Excerpts from a dataset:
---
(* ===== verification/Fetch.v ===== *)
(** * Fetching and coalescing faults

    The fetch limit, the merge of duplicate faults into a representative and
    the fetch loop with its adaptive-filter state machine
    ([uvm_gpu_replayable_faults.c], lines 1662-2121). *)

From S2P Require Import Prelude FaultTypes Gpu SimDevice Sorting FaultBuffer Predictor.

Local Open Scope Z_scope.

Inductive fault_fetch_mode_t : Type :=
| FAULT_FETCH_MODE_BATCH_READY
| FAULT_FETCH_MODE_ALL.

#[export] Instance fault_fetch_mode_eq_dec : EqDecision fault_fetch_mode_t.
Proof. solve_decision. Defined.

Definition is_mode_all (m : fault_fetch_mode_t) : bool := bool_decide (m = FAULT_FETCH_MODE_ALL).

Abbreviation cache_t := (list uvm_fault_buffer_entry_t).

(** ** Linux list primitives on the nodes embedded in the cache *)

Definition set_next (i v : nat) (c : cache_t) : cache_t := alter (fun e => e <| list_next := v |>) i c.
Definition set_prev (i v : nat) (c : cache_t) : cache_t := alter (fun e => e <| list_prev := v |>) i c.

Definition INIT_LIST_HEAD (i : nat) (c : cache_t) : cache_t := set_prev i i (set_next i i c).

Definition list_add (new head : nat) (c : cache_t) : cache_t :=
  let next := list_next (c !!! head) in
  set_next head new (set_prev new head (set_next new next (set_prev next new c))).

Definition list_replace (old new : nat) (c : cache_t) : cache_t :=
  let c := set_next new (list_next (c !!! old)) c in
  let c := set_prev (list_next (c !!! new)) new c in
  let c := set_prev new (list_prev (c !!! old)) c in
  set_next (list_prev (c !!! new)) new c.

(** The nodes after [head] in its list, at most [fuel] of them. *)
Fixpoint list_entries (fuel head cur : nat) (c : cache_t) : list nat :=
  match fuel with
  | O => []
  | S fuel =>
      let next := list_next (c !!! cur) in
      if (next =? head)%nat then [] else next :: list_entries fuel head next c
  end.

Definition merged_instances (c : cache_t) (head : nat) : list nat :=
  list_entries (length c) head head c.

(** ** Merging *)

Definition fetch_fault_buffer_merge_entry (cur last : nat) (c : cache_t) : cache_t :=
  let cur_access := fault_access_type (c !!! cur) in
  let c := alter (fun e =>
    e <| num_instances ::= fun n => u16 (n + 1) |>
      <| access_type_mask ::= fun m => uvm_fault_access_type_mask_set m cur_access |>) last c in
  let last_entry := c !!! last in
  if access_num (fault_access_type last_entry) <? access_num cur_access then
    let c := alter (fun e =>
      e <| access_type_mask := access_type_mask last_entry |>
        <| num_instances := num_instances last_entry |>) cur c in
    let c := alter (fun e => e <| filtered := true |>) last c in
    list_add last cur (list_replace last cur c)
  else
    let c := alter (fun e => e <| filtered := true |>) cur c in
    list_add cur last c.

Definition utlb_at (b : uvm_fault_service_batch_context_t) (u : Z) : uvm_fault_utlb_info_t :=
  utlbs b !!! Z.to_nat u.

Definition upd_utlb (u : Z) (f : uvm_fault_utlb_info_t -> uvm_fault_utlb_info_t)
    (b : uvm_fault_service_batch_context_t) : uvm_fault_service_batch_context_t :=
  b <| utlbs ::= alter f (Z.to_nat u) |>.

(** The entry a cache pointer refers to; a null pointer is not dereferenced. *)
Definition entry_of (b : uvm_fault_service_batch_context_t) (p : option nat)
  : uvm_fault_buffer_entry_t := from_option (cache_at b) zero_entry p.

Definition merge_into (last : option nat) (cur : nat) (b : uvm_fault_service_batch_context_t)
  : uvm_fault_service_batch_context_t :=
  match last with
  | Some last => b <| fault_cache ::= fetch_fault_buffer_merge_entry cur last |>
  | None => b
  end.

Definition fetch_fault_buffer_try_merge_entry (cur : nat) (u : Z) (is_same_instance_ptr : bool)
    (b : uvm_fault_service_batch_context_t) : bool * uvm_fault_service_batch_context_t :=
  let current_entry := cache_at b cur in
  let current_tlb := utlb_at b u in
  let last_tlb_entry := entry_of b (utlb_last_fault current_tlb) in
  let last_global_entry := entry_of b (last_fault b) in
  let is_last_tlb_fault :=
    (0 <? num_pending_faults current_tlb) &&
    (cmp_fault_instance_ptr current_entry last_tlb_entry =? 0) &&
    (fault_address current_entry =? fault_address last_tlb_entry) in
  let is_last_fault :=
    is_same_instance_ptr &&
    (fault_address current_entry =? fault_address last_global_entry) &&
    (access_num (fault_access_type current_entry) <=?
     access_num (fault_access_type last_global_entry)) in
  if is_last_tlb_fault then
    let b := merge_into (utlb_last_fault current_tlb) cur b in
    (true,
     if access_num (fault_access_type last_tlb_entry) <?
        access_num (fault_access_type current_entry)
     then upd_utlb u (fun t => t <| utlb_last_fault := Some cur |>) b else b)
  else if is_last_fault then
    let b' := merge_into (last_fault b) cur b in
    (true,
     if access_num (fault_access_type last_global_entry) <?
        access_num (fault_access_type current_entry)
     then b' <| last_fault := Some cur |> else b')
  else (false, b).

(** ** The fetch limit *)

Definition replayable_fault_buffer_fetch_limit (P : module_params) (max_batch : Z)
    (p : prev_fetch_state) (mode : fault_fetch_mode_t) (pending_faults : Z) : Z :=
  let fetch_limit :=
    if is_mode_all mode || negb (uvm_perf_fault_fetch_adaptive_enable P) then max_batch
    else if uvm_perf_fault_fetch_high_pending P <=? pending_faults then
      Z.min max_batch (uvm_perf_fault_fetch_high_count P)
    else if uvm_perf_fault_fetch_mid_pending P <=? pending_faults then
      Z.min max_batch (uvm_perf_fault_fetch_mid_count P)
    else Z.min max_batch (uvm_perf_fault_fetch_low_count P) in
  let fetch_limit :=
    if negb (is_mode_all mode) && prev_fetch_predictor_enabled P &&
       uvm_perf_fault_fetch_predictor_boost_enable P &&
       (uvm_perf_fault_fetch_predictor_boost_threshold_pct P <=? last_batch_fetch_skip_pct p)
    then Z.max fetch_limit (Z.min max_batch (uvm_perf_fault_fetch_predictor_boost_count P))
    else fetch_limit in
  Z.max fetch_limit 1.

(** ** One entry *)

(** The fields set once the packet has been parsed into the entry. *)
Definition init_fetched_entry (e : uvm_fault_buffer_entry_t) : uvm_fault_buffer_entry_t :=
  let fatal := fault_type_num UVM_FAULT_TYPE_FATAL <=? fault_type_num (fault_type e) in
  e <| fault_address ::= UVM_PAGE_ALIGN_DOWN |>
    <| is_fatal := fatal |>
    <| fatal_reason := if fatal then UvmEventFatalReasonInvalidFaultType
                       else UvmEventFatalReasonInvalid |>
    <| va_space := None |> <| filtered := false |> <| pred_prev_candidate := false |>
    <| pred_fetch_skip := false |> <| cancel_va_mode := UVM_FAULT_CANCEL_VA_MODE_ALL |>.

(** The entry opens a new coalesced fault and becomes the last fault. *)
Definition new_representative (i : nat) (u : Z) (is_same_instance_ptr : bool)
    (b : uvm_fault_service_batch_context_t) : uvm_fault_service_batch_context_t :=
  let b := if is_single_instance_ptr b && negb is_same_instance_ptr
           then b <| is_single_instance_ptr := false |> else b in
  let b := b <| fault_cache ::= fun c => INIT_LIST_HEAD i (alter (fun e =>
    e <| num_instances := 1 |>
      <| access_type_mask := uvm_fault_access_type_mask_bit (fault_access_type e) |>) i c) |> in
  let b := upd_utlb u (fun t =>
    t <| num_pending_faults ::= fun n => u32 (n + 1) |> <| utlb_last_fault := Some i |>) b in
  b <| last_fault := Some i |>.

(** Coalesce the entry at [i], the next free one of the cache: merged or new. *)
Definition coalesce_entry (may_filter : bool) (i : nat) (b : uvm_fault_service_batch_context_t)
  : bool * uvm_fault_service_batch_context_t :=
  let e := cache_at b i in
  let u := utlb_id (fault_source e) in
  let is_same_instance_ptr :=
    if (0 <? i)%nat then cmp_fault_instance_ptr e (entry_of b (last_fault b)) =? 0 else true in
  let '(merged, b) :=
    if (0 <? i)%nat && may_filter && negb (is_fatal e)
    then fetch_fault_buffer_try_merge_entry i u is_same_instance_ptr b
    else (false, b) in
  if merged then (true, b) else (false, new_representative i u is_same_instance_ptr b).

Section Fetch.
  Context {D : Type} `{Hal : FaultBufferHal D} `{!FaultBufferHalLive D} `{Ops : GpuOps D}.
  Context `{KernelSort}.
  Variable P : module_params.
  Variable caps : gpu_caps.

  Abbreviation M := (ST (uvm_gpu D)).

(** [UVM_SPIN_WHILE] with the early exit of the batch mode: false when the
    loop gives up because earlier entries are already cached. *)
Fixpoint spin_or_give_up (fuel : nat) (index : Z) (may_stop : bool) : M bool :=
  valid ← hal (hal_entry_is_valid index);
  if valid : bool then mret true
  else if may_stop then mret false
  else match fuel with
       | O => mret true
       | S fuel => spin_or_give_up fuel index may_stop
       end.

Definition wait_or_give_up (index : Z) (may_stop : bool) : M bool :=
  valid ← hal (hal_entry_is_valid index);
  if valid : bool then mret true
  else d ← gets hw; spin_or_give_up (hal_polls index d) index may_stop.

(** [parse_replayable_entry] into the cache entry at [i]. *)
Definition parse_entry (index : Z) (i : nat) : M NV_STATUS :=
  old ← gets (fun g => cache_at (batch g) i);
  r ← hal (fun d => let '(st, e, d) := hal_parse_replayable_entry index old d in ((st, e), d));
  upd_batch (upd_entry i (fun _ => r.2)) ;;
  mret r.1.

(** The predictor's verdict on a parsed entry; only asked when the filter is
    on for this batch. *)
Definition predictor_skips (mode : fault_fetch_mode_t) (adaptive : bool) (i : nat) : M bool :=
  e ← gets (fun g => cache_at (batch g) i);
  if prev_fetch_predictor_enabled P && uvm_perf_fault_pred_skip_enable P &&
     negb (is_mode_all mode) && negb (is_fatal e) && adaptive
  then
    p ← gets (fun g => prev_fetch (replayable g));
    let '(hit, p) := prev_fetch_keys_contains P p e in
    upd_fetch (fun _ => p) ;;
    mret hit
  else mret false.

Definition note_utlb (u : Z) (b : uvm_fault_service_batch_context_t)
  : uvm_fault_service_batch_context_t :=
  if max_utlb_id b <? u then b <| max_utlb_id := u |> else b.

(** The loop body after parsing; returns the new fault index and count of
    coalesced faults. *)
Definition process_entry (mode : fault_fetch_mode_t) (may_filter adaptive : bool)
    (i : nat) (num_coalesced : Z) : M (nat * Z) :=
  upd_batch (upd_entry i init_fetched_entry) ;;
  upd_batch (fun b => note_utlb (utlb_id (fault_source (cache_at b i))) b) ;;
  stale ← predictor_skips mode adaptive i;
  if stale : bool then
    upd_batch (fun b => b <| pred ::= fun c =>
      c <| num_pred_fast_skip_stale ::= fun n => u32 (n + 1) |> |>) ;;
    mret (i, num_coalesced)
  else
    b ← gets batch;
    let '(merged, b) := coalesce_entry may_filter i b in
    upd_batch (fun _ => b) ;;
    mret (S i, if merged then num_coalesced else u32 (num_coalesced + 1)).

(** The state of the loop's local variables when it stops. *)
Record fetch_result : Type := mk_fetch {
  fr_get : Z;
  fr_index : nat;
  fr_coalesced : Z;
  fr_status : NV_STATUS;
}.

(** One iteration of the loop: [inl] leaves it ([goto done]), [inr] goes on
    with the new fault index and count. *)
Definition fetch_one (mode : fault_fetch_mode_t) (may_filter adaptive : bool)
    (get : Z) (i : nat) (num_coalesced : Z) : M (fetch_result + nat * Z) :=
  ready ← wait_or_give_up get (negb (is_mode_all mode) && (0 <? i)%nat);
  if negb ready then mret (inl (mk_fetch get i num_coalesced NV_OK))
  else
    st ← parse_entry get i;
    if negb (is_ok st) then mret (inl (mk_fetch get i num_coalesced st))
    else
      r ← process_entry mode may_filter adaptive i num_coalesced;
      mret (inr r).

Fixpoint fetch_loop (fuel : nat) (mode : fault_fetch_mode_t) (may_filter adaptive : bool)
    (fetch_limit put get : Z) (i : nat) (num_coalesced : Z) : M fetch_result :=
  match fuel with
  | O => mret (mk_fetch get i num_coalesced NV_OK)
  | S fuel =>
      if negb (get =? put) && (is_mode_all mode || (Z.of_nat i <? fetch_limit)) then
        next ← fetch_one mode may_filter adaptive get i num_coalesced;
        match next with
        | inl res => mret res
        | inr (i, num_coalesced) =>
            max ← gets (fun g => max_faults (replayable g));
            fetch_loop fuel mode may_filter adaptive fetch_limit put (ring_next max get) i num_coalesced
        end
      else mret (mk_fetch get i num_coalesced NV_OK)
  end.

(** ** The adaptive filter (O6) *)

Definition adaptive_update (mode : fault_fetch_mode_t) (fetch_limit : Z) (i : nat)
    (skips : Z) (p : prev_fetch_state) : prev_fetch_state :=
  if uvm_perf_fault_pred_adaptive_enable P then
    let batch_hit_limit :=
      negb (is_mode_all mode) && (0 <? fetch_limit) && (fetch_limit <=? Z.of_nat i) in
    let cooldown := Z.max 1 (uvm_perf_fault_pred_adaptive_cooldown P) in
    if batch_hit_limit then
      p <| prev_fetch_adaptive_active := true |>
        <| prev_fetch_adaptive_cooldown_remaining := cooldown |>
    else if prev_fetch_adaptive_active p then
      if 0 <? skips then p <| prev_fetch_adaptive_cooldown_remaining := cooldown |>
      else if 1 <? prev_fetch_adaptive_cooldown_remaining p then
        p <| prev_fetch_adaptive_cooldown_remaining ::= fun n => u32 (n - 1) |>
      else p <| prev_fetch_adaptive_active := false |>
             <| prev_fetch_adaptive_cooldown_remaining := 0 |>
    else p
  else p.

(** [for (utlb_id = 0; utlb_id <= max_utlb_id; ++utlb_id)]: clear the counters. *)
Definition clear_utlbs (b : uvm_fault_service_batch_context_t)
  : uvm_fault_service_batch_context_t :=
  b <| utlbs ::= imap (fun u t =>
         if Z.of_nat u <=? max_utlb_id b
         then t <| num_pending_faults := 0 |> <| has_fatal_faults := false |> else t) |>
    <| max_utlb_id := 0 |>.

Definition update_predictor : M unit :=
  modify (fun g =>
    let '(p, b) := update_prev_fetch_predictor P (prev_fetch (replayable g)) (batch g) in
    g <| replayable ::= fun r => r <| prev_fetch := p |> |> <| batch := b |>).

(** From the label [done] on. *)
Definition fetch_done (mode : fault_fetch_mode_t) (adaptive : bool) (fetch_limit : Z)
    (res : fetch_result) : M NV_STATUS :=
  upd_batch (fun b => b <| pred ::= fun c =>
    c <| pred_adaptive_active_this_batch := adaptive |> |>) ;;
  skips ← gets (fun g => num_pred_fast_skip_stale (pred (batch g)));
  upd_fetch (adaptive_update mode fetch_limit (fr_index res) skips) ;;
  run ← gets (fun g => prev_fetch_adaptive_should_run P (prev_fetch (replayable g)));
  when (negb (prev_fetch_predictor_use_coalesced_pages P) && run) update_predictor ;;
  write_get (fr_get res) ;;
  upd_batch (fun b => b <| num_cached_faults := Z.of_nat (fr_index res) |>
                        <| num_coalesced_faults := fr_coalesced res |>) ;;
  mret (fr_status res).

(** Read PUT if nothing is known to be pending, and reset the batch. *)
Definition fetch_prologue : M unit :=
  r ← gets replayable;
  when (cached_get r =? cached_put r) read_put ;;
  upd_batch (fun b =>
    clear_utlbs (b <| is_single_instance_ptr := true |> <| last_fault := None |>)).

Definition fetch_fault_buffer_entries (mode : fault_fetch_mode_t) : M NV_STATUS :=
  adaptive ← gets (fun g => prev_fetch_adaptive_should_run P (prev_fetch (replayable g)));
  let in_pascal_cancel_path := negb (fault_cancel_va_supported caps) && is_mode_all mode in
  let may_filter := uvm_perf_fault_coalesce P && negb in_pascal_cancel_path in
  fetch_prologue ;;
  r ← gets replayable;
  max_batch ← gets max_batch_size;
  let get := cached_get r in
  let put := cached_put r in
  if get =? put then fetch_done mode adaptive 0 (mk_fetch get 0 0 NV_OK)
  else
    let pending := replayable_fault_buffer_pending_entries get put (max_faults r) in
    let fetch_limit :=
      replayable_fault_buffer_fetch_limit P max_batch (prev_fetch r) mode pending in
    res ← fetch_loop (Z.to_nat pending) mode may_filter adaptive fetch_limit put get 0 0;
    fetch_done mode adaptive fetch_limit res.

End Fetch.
---
Task description: Could you write out, exactly as they stand, only the lines above that begin at the line with "Definition update_predictor : M" and stop after the line with "let get := cached_get r in"?

Written response:
Definition update_predictor : M unit :=
  modify (fun g =>
    let '(p, b) := update_prev_fetch_predictor P (prev_fetch (replayable g)) (batch g) in
    g <| replayable ::= fun r => r <| prev_fetch := p |> |> <| batch := b |>).

(** From the label [done] on. *)
Definition fetch_done (mode : fault_fetch_mode_t) (adaptive : bool) (fetch_limit : Z)
    (res : fetch_result) : M NV_STATUS :=
  upd_batch (fun b => b <| pred ::= fun c =>
    c <| pred_adaptive_active_this_batch := adaptive |> |>) ;;
  skips ← gets (fun g => num_pred_fast_skip_stale (pred (batch g)));
  upd_fetch (adaptive_update mode fetch_limit (fr_index res) skips) ;;
  run ← gets (fun g => prev_fetch_adaptive_should_run P (prev_fetch (replayable g)));
  when (negb (prev_fetch_predictor_use_coalesced_pages P) && run) update_predictor ;;
  write_get (fr_get res) ;;
  upd_batch (fun b => b <| num_cached_faults := Z.of_nat (fr_index res) |>
                        <| num_coalesced_faults := fr_coalesced res |>) ;;
  mret (fr_status res).

(** Read PUT if nothing is known to be pending, and reset the batch. *)
Definition fetch_prologue : M unit :=
  r ← gets replayable;
  when (cached_get r =? cached_put r) read_put ;;
  upd_batch (fun b =>
    clear_utlbs (b <| is_single_instance_ptr := true |> <| last_fault := None |>)).

Definition fetch_fault_buffer_entries (mode : fault_fetch_mode_t) : M NV_STATUS :=
  adaptive ← gets (fun g => prev_fetch_adaptive_should_run P (prev_fetch (replayable g)));
  let in_pascal_cancel_path := negb (fault_cancel_va_supported caps) && is_mode_all mode in
  let may_filter := uvm_perf_fault_coalesce P && negb in_pascal_cancel_path in
  fetch_prologue ;;
  r ← gets replayable;
  max_batch ← gets max_batch_size;
  let get := cached_get r in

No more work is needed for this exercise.